On the surface, this scared the hell out of us! Right away, we both envisioned uncomfortable holidays where we brought some strange dysfunction to the table. Or worse yet, I think there was an image of us having to explain to our child who this lady was who kept showing up and asking for pictures. Fortunately, we went to an information session with the Independent Adoption Center in Indianapolis, where we learned that open adoption is almost the opposite of what we envisioned. Without getting too wordy, open adoption is where the birthmother chooses who will parent her child; we meet and set up parameters for the future and continue communicating after the baby is born. We go to wherever she lives, which could be in any state, and await the birth of our child, and if all goes as planned, we can bring our baby home upon the birthmother's discharge from the hospital. We correspond with the birthmother through pictures, letters, phone calls, e mails, etc., and some visits throughout our child's life, and eventually, in some cases, the birthmother becomes a part of the family. In other situations, the birthmother may be in and out of contact, but we just have to remember that she chose us to parent her child so that she could better herself and her situation, and to better his life. A birthmother may stay in contact for the first few years, and then her life may take her somewhere else.

There are many benefits of being able to know the birthmother, for us as parents, but more importantly, for our child. Our child will always know who his mother is and that she didn't give him up; she gave him a chance at a better future than she could give him. There are advantages to his health as well. If there is a biological history of a health issue, we will know that and can possibly prevent it, or at least be ready for it.

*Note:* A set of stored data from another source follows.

(* ===== verification/CleanupSpec.v ===== *)
(** * Cleanup is all or nothing

    The transactions of cleanup.go against their abstract effect: what a
    successful [BeginCleanup] or [CommitCleanup] did to the database, and that any
    other outcome did nothing. *)
From S2P Require Import Prelude GoStrings Timestamps Model Sql StoreDB StoreRequests StoreInstances.
From S2P Require Import StoreCleanup StoreMigration StorePools StoreTrace StoreDemo.
From stdpp Require Import relations.

#[local] Open Scope Z_scope.

(** ** Predicates that address one row *)

Lemma same_incarnation_ID id name created user node i :
  same_incarnation id name created user node i = true → ID i = id.
Proof. unfold same_incarnation. intros. by row_tests. Qed.

(** ** Committing *)

(** The abstract effect of a committed cleanup: the request is done, the
    instance a tombstone, the receipt filed and the fence gone; nothing else. *)
Definition commit_effect (now : time) (r : CleanupReceipt) (q : request_row)
    (row : instance_row) (d : DB) : DB :=
  set_cleanup_fences (delete (cr_InstanceID r) (cleanup_fences d))
    (set_cleanup_receipts
       (<[cr_RequestID r := mkReceiptRow (cr_RequestID r) (cr_Actor r) r]> (cleanup_receipts d))
       (set_instances
          (<[cr_InstanceID r := stopped_update (tombstone now r) row]> (instances d))
          (set_lifecycle_requests
             (<[cr_RequestID r := with_phase "done" 0 q]> (lifecycle_requests d)) d))).

Definition committed (now : time) (r : CleanupReceipt) (d d' : DB) : Prop :=
  ∃ q row f,
    lifecycle_requests d !! cr_RequestID r = Some q ∧ finishing_request r q = true ∧
    instances d !! cr_InstanceID r = Some row ∧
    cleanup_target now r (enrollment_keys d) row = true ∧
    cleanup_receipts d !! cr_RequestID r = None ∧
    cleanup_fences d !! cr_InstanceID r = Some f ∧ fc_request_id f = cr_RequestID r ∧
    d' = commit_effect now r q row d.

For the parents, open adoption holds a better chance that the birthmother won't be involved in heavy drug abuse or other dangerous situations. If she chooses open adoption, that means she wants to be involved in her child's life, not just cut all ties because she is embarrassed or ashamed of her own situation. We learned at our session that this is what sets apart open adoption from what some people assume adoption to be like. Another important aspect about the benefits of open adoption is that the birthmother is less likely to change her mind upon seeing her baby. She knows who is going to parent her child, and we were told that she will come to really like us and we her. She will be sad when she sees her baby, but after that passes, she should remember that we are going to give him a better life. It's going to be a very heavy time, and who knows how we will all handle it, but we are so comfortable with the choice of open adoption after hearing about the success rate of it. So, that's what we have chosen, and would like to continue to share with you through this blog. If you want to learn more about the agency we've chosen or open adoption itself, please visit their web site: adoptionhelp.org

Our next step is to go to the IAC's weekend intensive program, where we will learn more about the process and begin to set up our web site and letter to prospective birthmothers. Essentially, we will be learning how to market ourselves as parents. We will have to write about each other, our marriage, and why we would be good parents. This could be very hilarious.

Thanks again for being a part of our recruiting process! Commence the comments!